Exact copies are required of the lines from the line containing "- destruct (next_pos" through the final line of the listing, both included, and of no other lines.

··· Data supplied ···

(* ===== verification/ObjectiveRow.v ===== *)
(** * The objective row (src/simplex/objective_row.h)

    Reduced costs in eight bits, the value of the objective, and the columns whose cost
    became positive since they were last looked at. *)
From stdpp Require Import base list.
From S2P Require Import Prelude.

Definition i8 (z : Z) : Z := (z + 2 ^ 7) mod 2 ^ 8 - 2 ^ 7.
Lemma i8_id z : - 2 ^ 7 <= z < 2 ^ 7 -> i8 z = z.
Proof. intros Hz. unfold i8. rewrite Z.mod_small by lia. lia. Qed.
Lemma i128_sub a b : - 2 ^ 127 <= a - b < 2 ^ 127 -> i128 (a - i128 b) = a - b.
Proof. intros Hz. unfold i128. Z.div_mod_to_equations. lia. Qed.

Module ObjectiveRow.
(** [nz_hints] has the back of the vector first. *)
Record t := mk { matrix_entries : list Z; nz_hints : list Z; row_value : Z }.
Implicit Types r : t.
Definition new (num_cols : Z) : t := mk (replicate (Z.to_nat num_cols) 0) [] 0.
Definition at_ r (idx : Z) : Z := default 0 (matrix_entries r !! Z.to_nat idx).

(** [subtract], with the constraint row's [operator[]] and value. *)
Definition subtract (row : Z -> Z) (value : Z) (pivot_col : Z) r : t :=
  let coeff := at_ r pivot_col in
  mk (imap (fun i e => i8 (e - coeff * row (Z.of_nat i))) (matrix_entries r)) (nz_hints r)
    (i128 (row_value r - i128 (coeff * value))).

(** [subtract_sparse]: one column of the row's lists. *)
Definition subtract_at (coeff : Z) r (p : Z) : t :=
  let entries := vec_update (fun e => i8 (e - coeff)) (Z.to_nat p) (matrix_entries r) in
  let e := default 0 (entries !! Z.to_nat p) in
  mk entries (if (0 <? e) && (e <=? - coeff) then p :: nz_hints r else nz_hints r) (row_value r).
Definition add_at (coeff : Z) r (p : Z) : t :=
  let entries := vec_update (fun e => i8 (e + coeff)) (Z.to_nat p) (matrix_entries r) in
  let e := default 0 (entries !! Z.to_nat p) in
  mk entries (if (0 <? e) && (e <=? coeff) then p :: nz_hints r else nz_hints r) (row_value r).
Definition subtract_sparse (pos neg : list Z) (value : Z) (is_negated : bool) (pivot_col : Z) r : t :=
  let coeff := at_ r pivot_col in
  let r := mk (matrix_entries r) (nz_hints r) (i128 (row_value r - i128 (coeff * value))) in
  let coeff := if is_negated then i8 (coeff * -1) else coeff in
  foldl (add_at coeff) (foldl (subtract_at coeff) r pos) neg.

Definition delta_value (delta : Z) r : t := mk (matrix_entries r) (nz_hints r) (i128 (row_value r + delta)).
Definition set_value (val : Z) r : t := mk (matrix_entries r) (nz_hints r) val.
Definition set_idx (idx value : Z) r : t :=
  mk (vec_update (fun _ => value) (Z.to_nat idx) (matrix_entries r)) (if 0 <? value then u16 idx :: nz_hints r else nz_hints r) (row_value r).

Fixpoint next_pos (entries : list Z) (hints : list Z) : option Z * list Z :=
  match hints with
  | [] => (None, [])
  | val :: hints => if 0 <? default 0 (entries !! Z.to_nat val) then (Some val, hints) else next_pos entries hints
  end.
Definition get_next_pos r : option Z * t :=
  let '(val, hints) := next_pos (matrix_entries r) (nz_hints r) in (val, mk (matrix_entries r) hints (row_value r)).
End ObjectiveRow.
Import ObjectiveRow.

(** The cost of column [j]. *)
Definition cost (r : t) (j : nat) : Z := default 0 (matrix_entries r !! j).
Lemma at_cost r j : at_ r (Z.of_nat j) = cost r j.
Proof. unfold at_. by rewrite Nat2Z.id. Qed.
Lemma cost_new n j : cost (new n) j = 0.
Proof. unfold cost. cbn. destruct (_ !! j) eqn:E; [|done]. by apply lookup_replicate in E as [-> _]. Qed.

Lemma cost_subtract row value c r j : (j < length (matrix_entries r))%nat ->
  - 2 ^ 7 <= cost r j - cost r c * row (Z.of_nat j) < 2 ^ 7 ->
  cost (subtract row value (Z.of_nat c) r) j = cost r j - cost r c * row (Z.of_nat j).
Proof.
  intros Hj Hr. unfold cost at 1. cbn [subtract matrix_entries]. rewrite list_lookup_imap, at_cost.
  destruct (lookup_lt_is_Some_2 (matrix_entries r) j Hj) as [e He]. rewrite He. cbn.
  assert (Ee : cost r j = e) by (unfold cost; by rewrite He). rewrite Ee in *. by apply i8_id.
Qed.
Lemma length_subtract row value c r : length (matrix_entries (subtract row value c r)) = length (matrix_entries r).
Proof. cbn. by rewrite length_imap. Qed.
Lemma cost_set_idx idx value r j : (j < length (matrix_entries r))%nat ->
  cost (set_idx (Z.of_nat idx) value r) j = if decide (j = idx) then value else cost r j.
Proof.
  intros Hj. unfold cost, set_idx, vec_update. cbn [matrix_entries]. rewrite Nat2Z.id, list_lookup_alter.
  destruct (lookup_lt_is_Some_2 (matrix_entries r) j Hj) as [e He]. destruct (decide (idx = j)) as [->|Hne].
  - by rewrite He, decide_True.
  - by rewrite decide_False by congruence.
Qed.
Lemma length_set_idx idx value r : length (matrix_entries (set_idx idx value r)) = length (matrix_entries r).
Proof. unfold set_idx, vec_update. cbn. by rewrite length_alter. Qed.

(** ** The hints *)
Definition cost_at (r : t) (j : Z) : Z := at_ r j.
Lemma add_at_subtract k r p : add_at k r p = subtract_at (- k) r p.
Proof.
  unfold add_at, subtract_at. rewrite Z.opp_involutive.
  assert (E : vec_update (fun e => i8 (e + k)) (Z.to_nat p) (matrix_entries r) = vec_update (fun e => i8 (e - - k)) (Z.to_nat p) (matrix_entries r)).
  { apply list_eq. intros i. unfold vec_update. rewrite !list_lookup_alter. case_decide; [|done]. destruct (matrix_entries r !! Z.to_nat p) as [z|]; [|reflexivity].
    change (Some (i8 (z + k)) = Some (i8 (z - - k))). do 2 f_equal. lia. }
  by rewrite E.
Qed.
Lemma foldl_add_at k l : forall r, foldl (add_at k) r l = foldl (subtract_at (- k)) r l.
Proof. induction l as [|p l IH]; intros r; [done|]. cbn. by rewrite add_at_subtract. Qed.
Definition in_row (n : nat) (j : Z) : Prop := 0 <= j < Z.of_nat n.
Record subtracted (n : nat) (k : Z) (l : list Z) (r r' : t) : Prop := {
  sb_length : length (matrix_entries r') = n;
  sb_value : row_value r' = row_value r;
  sb_cost : forall j, in_row n j -> at_ r' j = if decide (j ∈ l) then at_ r j - k else at_ r j;
  sb_hints : forall j, j ∈ nz_hints r -> j ∈ nz_hints r';
  sb_new : forall j, j ∈ l -> 0 < at_ r' j -> at_ r j <= 0 -> j ∈ nz_hints r';
  sb_range : Forall (in_row n) (nz_hints r) -> Forall (in_row n) (nz_hints r')
}.
Lemma subtract_at_spec n k r p : length (matrix_entries r) = n -> in_row n p -> - 2 ^ 7 <= at_ r p - k < 2 ^ 7 -> subtracted n k [p] r (subtract_at k r p).
Proof.
  intros Hl [Hp0 Hp] Hr. set (r' := subtract_at k r p).
  assert (Hc : forall j, in_row n j -> at_ r' j = if decide (j ∈ [p]) then at_ r j - k else at_ r j).
  { intros j [Hj0 Hj]. unfold r', subtract_at, at_, vec_update. cbn [matrix_entries]. rewrite list_lookup_alter.
    destruct (decide (j = p)) as [->|Hne].
    - rewrite (decide_True (P := Z.to_nat p = Z.to_nat p)), decide_True by (done || by left). unfold at_ in Hr.
      destruct (lookup_lt_is_Some_2 (matrix_entries r) (Z.to_nat p)) as [e He]; [lia|]. rewrite He in *. cbn in *. by apply i8_id.
    - rewrite decide_False by lia. by rewrite (decide_False (P := j ∈ [p])) by (by rewrite list_elem_of_singleton). }
  constructor; [| |exact Hc|..].
  - unfold r', subtract_at, vec_update. cbn [matrix_entries]. by rewrite length_alter.
  - done.
  - intros j Hj. unfold r', subtract_at. cbn [nz_hints]. destruct (_ && _); [by right|done].
  - intros j ->%list_elem_of_singleton Hpos Hle. rewrite Hc, decide_True in Hpos by (done || by left).
    assert (E : default 0 (vec_update (fun e => i8 (e - k)) (Z.to_nat p) (matrix_entries r) !! Z.to_nat p) = at_ r p - k).
    { change (at_ r' p = at_ r p - k). rewrite Hc, decide_True by (done || by left). done. }
    unfold r', subtract_at. cbn zeta. rewrite E. cbn [nz_hints]. rewrite (proj2 (Z.ltb_lt _ _)), (proj2 (Z.leb_le _ _)) by lia. by left.
  - intros Hh. unfold r', subtract_at. cbn [nz_hints]. destruct (_ && _); [by constructor|done].
Qed.
Lemma foldl_subtract_spec n k l : forall r, length (matrix_entries r) = n -> NoDup l -> Forall (in_row n) l ->
  (forall j, j ∈ l -> - 2 ^ 7 <= at_ r j - k < 2 ^ 7) -> subtracted n k l r (foldl (subtract_at k) r l).
Proof.
  induction l as [|p l IH]; intros r Hl Hnd Hin Hr; cbn [foldl].
  { constructor; try done; by intros j ?%elem_of_nil. }
  apply NoDup_cons in Hnd as [Hn Hnd]. apply Forall_cons in Hin as [Hp Hin].
  destruct (subtract_at_spec n k r p Hl Hp) as [S1 S2 S3 S4 S5 S6]; [apply Hr; by left|].
  assert (Hkeep : forall j, j ∈ l -> at_ (subtract_at k r p) j = at_ r j).
  { intros j Hj. rewrite Forall_forall in Hin. rewrite S3 by by apply Hin. rewrite decide_False; [done|]. rewrite list_elem_of_singleton. by intros ->. }
  destruct (IH (subtract_at k r p) S1 Hnd Hin) as [R1 R2 R3 R4 R5 R6].
  { intros j Hj. rewrite Hkeep by done. apply Hr. by right. }
  assert (Hp' : at_ (foldl (subtract_at k) (subtract_at k r p) l) p = at_ r p - k).
  { rewrite R3, decide_False, S3, decide_True by (done || by left). done. }
  constructor; [done|congruence| | | |].
  - intros j Hj. destruct (decide (j = p)) as [->|Hne]; [by rewrite Hp', decide_True by by left|]. rewrite R3, S3 by done.
    rewrite (decide_False (P := j ∈ [p])) by by rewrite list_elem_of_singleton. apply decide_ext. rewrite elem_of_cons. tauto.
  - intros j Hj. by apply R4, S4.
  - intros j [->|Hj]%elem_of_cons Hpos Hle.
    + apply R4, S5; [by left| |done]. rewrite S3, decide_True by (done || by left). by rewrite <- Hp'.
    + apply R5; [done|done|]. by rewrite Hkeep.
  - intros Hh. by apply R6, S6.
Qed.

(** The signed entries that [subtract_sparse] subtracts. *)
Definition sparse_entry (is_negated : bool) (pos neg : list Z) (j : Z) : Z :=
  (if is_negated then -1 else 1) * (if decide (j ∈ pos) then 1 else if decide (j ∈ neg) then -1 else 0).
Lemma subtract_sparse_spec n pos neg value b c r : length (matrix_entries r) = n -> NoDup pos -> NoDup neg -> (forall j, j ∈ pos -> j ∉ neg) ->
  Forall (in_row n) pos -> Forall (in_row n) neg -> - 2 ^ 7 < at_ r c < 2 ^ 7 ->
  (forall j, in_row n j -> - 2 ^ 7 <= at_ r j - at_ r c * sparse_entry b pos neg j < 2 ^ 7) ->
  let r' := subtract_sparse pos neg value b c r in
  length (matrix_entries r') = n /\ row_value r' = i128 (row_value r - i128 (at_ r c * value)) /\
  (forall j, in_row n j -> at_ r' j = at_ r j - at_ r c * sparse_entry b pos neg j) /\
  (forall j, j ∈ nz_hints r -> j ∈ nz_hints r') /\ (forall j, in_row n j -> 0 < at_ r' j -> 0 < at_ r j \/ j ∈ nz_hints r') /\
  (Forall (in_row n) (nz_hints r) -> Forall (in_row n) (nz_hints r')).
Proof.
  intros Hl Hnp Hnn Hd Hp Hn Hc Hr. cbn zeta. unfold subtract_sparse. set (coeff := at_ r c) in *.
  set (r0 := mk (matrix_entries r) (nz_hints r) (i128 (row_value r - i128 (coeff * value)))).
  set (k := if b then i8 (coeff * -1) else coeff). assert (Ek : k = coeff * (if b then -1 else 1)) by (unfold k; destruct b; [rewrite i8_id by lia|]; lia).
  assert (Hent : forall j, coeff * sparse_entry b pos neg j = if decide (j ∈ pos) then k else if decide (j ∈ neg) then - k else 0).
  { intros j. unfold sparse_entry. rewrite Ek. repeat case_decide; destruct b; lia. }
  rewrite Forall_forall in Hp. rewrite Forall_forall in Hn.
  destruct (foldl_subtract_spec n k pos r0 Hl Hnp) as [R1 R2 R3 R4 R5 R6]; [by apply Forall_forall| |].
  { intros j Hj. specialize (Hr j (Hp j Hj)). rewrite Hent, decide_True in Hr by done. exact Hr. }
  set (r1 := foldl (subtract_at k) r0 pos) in *.
  rewrite foldl_add_at. assert (Hk1 : forall j, in_row n j -> at_ r1 j = if decide (j ∈ pos) then at_ r j - k else at_ r j) by exact R3.
  destruct (foldl_subtract_spec n (- k) neg r1 R1 Hnn) as [S1 S2 S3 S4 S5 S6]; [by apply Forall_forall| |].
  { intros j Hj. rewrite Hk1, decide_False by (by apply Hn || by intros Hj'; apply (Hd j)). specialize (Hr j (Hn j Hj)).
    rewrite Hent, decide_False, decide_True in Hr by (done || by intros Hj'; apply (Hd j)). exact Hr. }
  set (r2 := foldl (subtract_at (- k)) r1 neg) in *.
  assert (Hcost : forall j, in_row n j -> at_ r2 j = at_ r j - coeff * sparse_entry b pos neg j).
  { intros j Hj. rewrite S3, Hk1, Hent by done. destruct (decide (j ∈ pos)) as [Hjp|Hjp].
    - rewrite decide_False by by apply Hd. done.
    - destruct (decide (j ∈ neg)); lia. }
  split; [done|]. split; [by rewrite S2, R2|]. split; [done|]. split; [intros j Hj; by apply S4, R4|]. split; [|intros Hh; by apply S6, R6].
  intros j Hj Hpos. destruct (Z.lt_ge_cases 0 (at_ r j)) as [|Hle]; [by left|]. right. destruct (decide (j ∈ pos)) as [Hjp|Hjp].
  - apply S4, R5; [done| |done]. rewrite S3, decide_False in Hpos by (done || by apply Hd). done.
  - destruct (decide (j ∈ neg)) as [Hjn|Hjn].
    + apply S5; [done|done|]. rewrite Hk1, decide_False by done. done.
    + rewrite Hcost, Hent, !decide_False in Hpos by done. lia.
Qed.

Lemma next_pos_spec entries hints :
  match next_pos entries hints with
  | (Some v, hints') => v ∈ hints /\ 0 < default 0 (entries !! Z.to_nat v) /\ (length hints' < length hints)%nat /\
      forall x, x ∈ hints -> x ∈ hints' \/ x = v \/ default 0 (entries !! Z.to_nat x) <= 0
  | (None, hints') => hints' = [] /\ forall x, x ∈ hints -> default 0 (entries !! Z.to_nat x) <= 0
  end /\ forall x, x ∈ (next_pos entries hints).2 -> x ∈ hints.
Proof.
  induction hints as [|h hints [IH1 IH2]]; cbn [next_pos]; [split; [split; [done|]; by intros x ?%elem_of_nil|done]|].
  destruct (Z.ltb_spec 0 (default 0 (entries !! Z.to_nat h))) as [Hpos|Hle].
  - split; [|intros x Hx; by right]. split; [by left|]. split; [done|]. split; [cbn; lia|]. intros x [->|Hx]%elem_of_cons; auto.
  - destruct (next_pos entries hints) as [[v|] hints'].
    + destruct IH1 as (H1 & H2 & H3 & H4). split; [|intros x Hx; right; by apply IH2]. split; [by right|]. split; [done|]. split; [cbn; lia|].
      intros x [->|Hx]%elem_of_cons; [by right; right|by apply H4].
    + destruct IH1 as [-> H]. split; [|intros x Hx; right; by apply IH2]. split; [done|]. intros x [->|Hx]%elem_of_cons; [done|by apply H].
Qed.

···

Answer to this problem -
  - destruct (next_pos entries hints) as [[v|] hints'].
    + destruct IH1 as (H1 & H2 & H3 & H4). split; [|intros x Hx; right; by apply IH2]. split; [by right|]. split; [done|]. split; [cbn; lia|].
      intros x [->|Hx]%elem_of_cons; [by right; right|by apply H4].
    + destruct IH1 as [-> H]. split; [|intros x Hx; right; by apply IH2]. split; [done|]. intros x [->|Hx]%elem_of_cons; [done|by apply H].
Qed.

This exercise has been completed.